From the depths of the Kraken, here is what we are bringing you this month.

David plans to finally unleash some more editions of The Anticipated, because there is so much to catch up on.

Catch of the Week:

Each and every week the residents here in the Kraken will offer one recommendation for the week that we think you all would enjoy. It might be a movie. It might be a book. Who knows? This is your… Catch of the Week Month.

If any of this month’s recommendations interest you, feel free to click on our Amazon affiliate links below. We get a small kickback on anything you buy at no extra cost to you, and that money goes toward sustaining and improving the site. Thanks!

Kyu: Thanksgiving is about family. Why not celebrate with one of the most uncomfortable movies about family in years? Greek writer/director Yorgos Lanthimos (DogtoothThe Lobster) is back with another story about fucked-up relationships, painful desires, and how repressive social structures will inevitably be disrupted by individual violence. Despite its Kubrickian touches (discomforting atonal music, centered compositions, long hallways, mannered performances), The Killing of a Sacred Deer is Lanthimos’ most mainstream film to date–which is not saying much, after films featuring (respectively) an abusive family whose children are taught to fear the outside world and a dystopia built around compulsory dating. There are certainly some unique touches here (the parents’ sexual proclivities, for instance, or the most disturbing use of a plate of spaghetti since Se7en), not to mention the central conceit, but plot-wise this is a reasonably standard psychological revenge thriller reminiscent of Cape Fear (both of them, but particularly the remake). The film’s main weakness is that it really has nowhere to go once the concept is revealed, except to build up or distract from overwhelming dread. But Deer remains a very effective, artful mood piece about a supposedly perfect family breaking along fault lines of class, gender, guilt, and anger while a surreally horrible situation grinds down their control. The performances are fantastic (especially Barry Keoghan), the direction is excellent, and Lanthimos is consistently a creator worth experiencing. I wouldn’t want to live there, but his worldview is a fine and freaky place to visit.

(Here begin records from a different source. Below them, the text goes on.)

(** [Path(s)]: empty and "." components are dropped. *)
Definition parse (s : string) : Path :=
  mkPath (parse_root s)
         (filter (fun x => x ≠ "" ∧ x ≠ ".") (split_on "/"%char s)).

(** [base / s]: an absolute [s] replaces [base]. *)
Definition joinpath (base : Path) (s : string) : Path :=
  let q := parse s in
  if decide (root q = "") then mkPath (root base) (parts base ++ parts q)
  else q.

(** [p.name]: the final component, empty for a bare root or ".". *)
Definition name (p : Path) : string := List.last (parts p) "".

(** [s.rfind(c)]; [None] stands for Python's -1. *)
Fixpoint rfind_from (c : ascii) (s : string) (pos : nat) : option nat :=
  match s with
  | EmptyString => None
  | String a s' =>
      match rfind_from c s' (S pos) with
      | Some i => Some i
      | None => if decide (a = c) then Some pos else None
      end
  end.

Definition rfind (c : ascii) (s : string) : option nat := rfind_from c s 0.

(** The test [0 < i < len(name) - 1] shared by [suffix] and [stem]. *)
Definition ext_index (nm : string) : option nat :=
  match rfind "."%char nm with
  | Some i =>
      if bool_decide (0 < i) && bool_decide (i < String.length nm - 1)
      then Some i else None
  | None => None
  end.

(** [p.suffix] on the name: [name[i:]] or the empty string. *)
Definition suffix_of (nm : string) : string :=
  match ext_index nm with
  | Some i => substring i (String.length nm - i) nm
  | None => ""
  end.

(** [p.stem] on the name: [name[:i]] or the whole name. *)
Definition stem_of (nm : string) : string :=
  match ext_index nm with
  | Some i => substring 0 i nm
  | None => nm
  end.

Definition suffix (p : Path) : string := suffix_of (name p).
Definition stem (p : Path) : string := stem_of (name p).

(** [p.with_name(n)] raises ValueError when [p] has an empty name; [None]
    is that exception.  The second check of pathlib, that [n] is one valid
    component, is not modelled: the only caller builds [n] from the stem and
    suffix of an existing component and a literal without separator. *)
Definition with_name (p : Path) (n : string) : option Path :=
  if decide (name p = "") then None
  else Some (mkPath (root p) (removelast (parts p) ++ [n])).

Definition parent (p : Path) : Path :=
  mkPath (root p) (removelast (parts p)).

End Pathlib.

Import Pathlib.

(** ** Exceptions, requests, results, log lines *)

Inductive exn :=
| FileNotFoundError (p : Path)
| OSError (p : Path)
| UnboundLocalError (var : string)
| KeyError (key : string)
| IndexError
| APIError (msg : string).

#[global] Instance exn_eq_dec : EqDecision exn.
Proof. solve_decision. Defined.

Inductive outcome (A : Type) :=
| Ret (a : A)
| Raise (e : exn).
Arguments Ret {A} a.
Arguments Raise {A} e.

(** One user message: role, content type and text. *)
Record Message := mkMessage {
  role : string;
  content_type : string;
  text : string
}.

(** [Request(custom_id=..., params=MessageCreateParamsNonStreaming(...))]. *)
Record Request := mkRequest {
  custom_id : string;
  model : string;
  max_tokens : N;
  temperature : nat;
  system : string;
  messages : list Message
}.

(** What [batches.retrieve] returns, as far as the code reads it. *)
Record MessageBatch := mkBatch {
  id : string;
  processing_status : string
}.

(** One item of [batches.results]: [result.custom_id], [result.result.type]
    and the text of each block of [result.result.message.content]. *)
Record BatchResult := mkResult {
  r_custom_id : string;
  r_type : string;
  r_content : list string
}.

Inductive Level := INFO | ERROR.

Inductive LogMsg :=
| FileNotFound (p : Path)
| ErrorReading (p : Path) (e : exn)
| WroteOptimized (p : Path)
| ErrorWriting (p : Path) (e : exn)
| BatchStatus (batch_id status : string)
| RequestFailed (cid : string)
| ErrorInBatch (e : exn)
| NoValidFiles.

(** Everything the program does that an observer can see, in order. *)
Inductive Event :=
| EvLog (lvl : Level) (msg : LogMsg)
| EvSleep (secs : nat)
| EvCreate (reqs : list Request)
| EvRetrieve (batch_id : string) (now : nat)
| EvResults (batch_id : string)
| EvWrite (p : Path) (content : string)
| EvPbarOpen (total : nat)
| EvPbarUpdate (n : nat)
| EvPbarClose.

(** The external service: the three calls the code makes.  The answer of
    [retrieve] may depend on how many polls were made before. *)
Record Service := mkService {
  batches_create : list Request → outcome MessageBatch;
  batches_retrieve : string → nat → outcome MessageBatch;
  batches_results : string → outcome (list BatchResult)
}.

(** ** The world

    Files are keyed by their lexical path: two spellings of one file (through
    ".." or a link) are two keys.  Writing a file can fail in two ways: the
    open fails and nothing changes, or the open succeeds, which creates or
    truncates the file, and the write (or the close) fails later, leaving a
    prefix of the text, possibly empty. *)

Record State := mkState {
  files : gmap Path string;          (* regular files and their text *)
  unreadable : gset Path;            (* open(.., 'r') fails with OSError *)
  unwritable : gset Path;            (* open(.., 'w') fails with OSError *)
  torn : gmap Path nat;              (* write fails after open(.., 'w'): the
                                        characters that reached the file *)
  custom_id_to_filename : gmap string string;   (* self.custom_id_to_filename *)
  clock : nat;                       (* seconds slept so far *)
  polls : nat;                       (* calls of batches.retrieve so far *)
  trace : list Event
}.

Definition set_files (f : gmap Path string) (st : State) : State :=
  mkState f (unreadable st) (unwritable st) (torn st)
          (custom_id_to_filename st)
          (clock st) (polls st) (trace st).

Definition set_mapping (m : gmap string string) (st : State) : State :=
  mkState (files st) (unreadable st) (unwritable st) (torn st)
          m
          (clock st) (polls st) (trace st).

Definition set_clock (c : nat) (st : State) : State :=
  mkState (files st) (unreadable st) (unwritable st) (torn st)
          (custom_id_to_filename st)
          c (polls st) (trace st).

Definition set_polls (n : nat) (st : State) : State :=
  mkState (files st) (unreadable st) (unwritable st) (torn st)
          (custom_id_to_filename st)
          (clock st) n (trace st).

David: Though Halloween has come and gone, I have a vestige of the holiday to recommend with Hulu’s Freakish. I have a lot of issues with the zombie genre, as it can lead to some truly unimaginative storytelling, but Freakish adds some spark to the genre by focusing on teenagers and by figuring out how to tell a dystopian story without fully embracing the nihilism of The Walking Dead franchise. I am not going to sit here and say this show is a masterpiece, but it is a nice change of pace, and a relatively quick watch. Give this a watch if you need something scratch that zombie itch or if you just want to watch something that is entertaining without making you overanalyze everything.

Umm, there is nothing to really accompany this in terms of purchasing so umm this manga is good read it:

That’s it for this month. We have to get the offerings ready for the cornucopia of madness in the upcoming feast of souls so if you feel a tinge of sorrow this month, just remember how thankful you should be that the Kraken has not consumed all of us yet.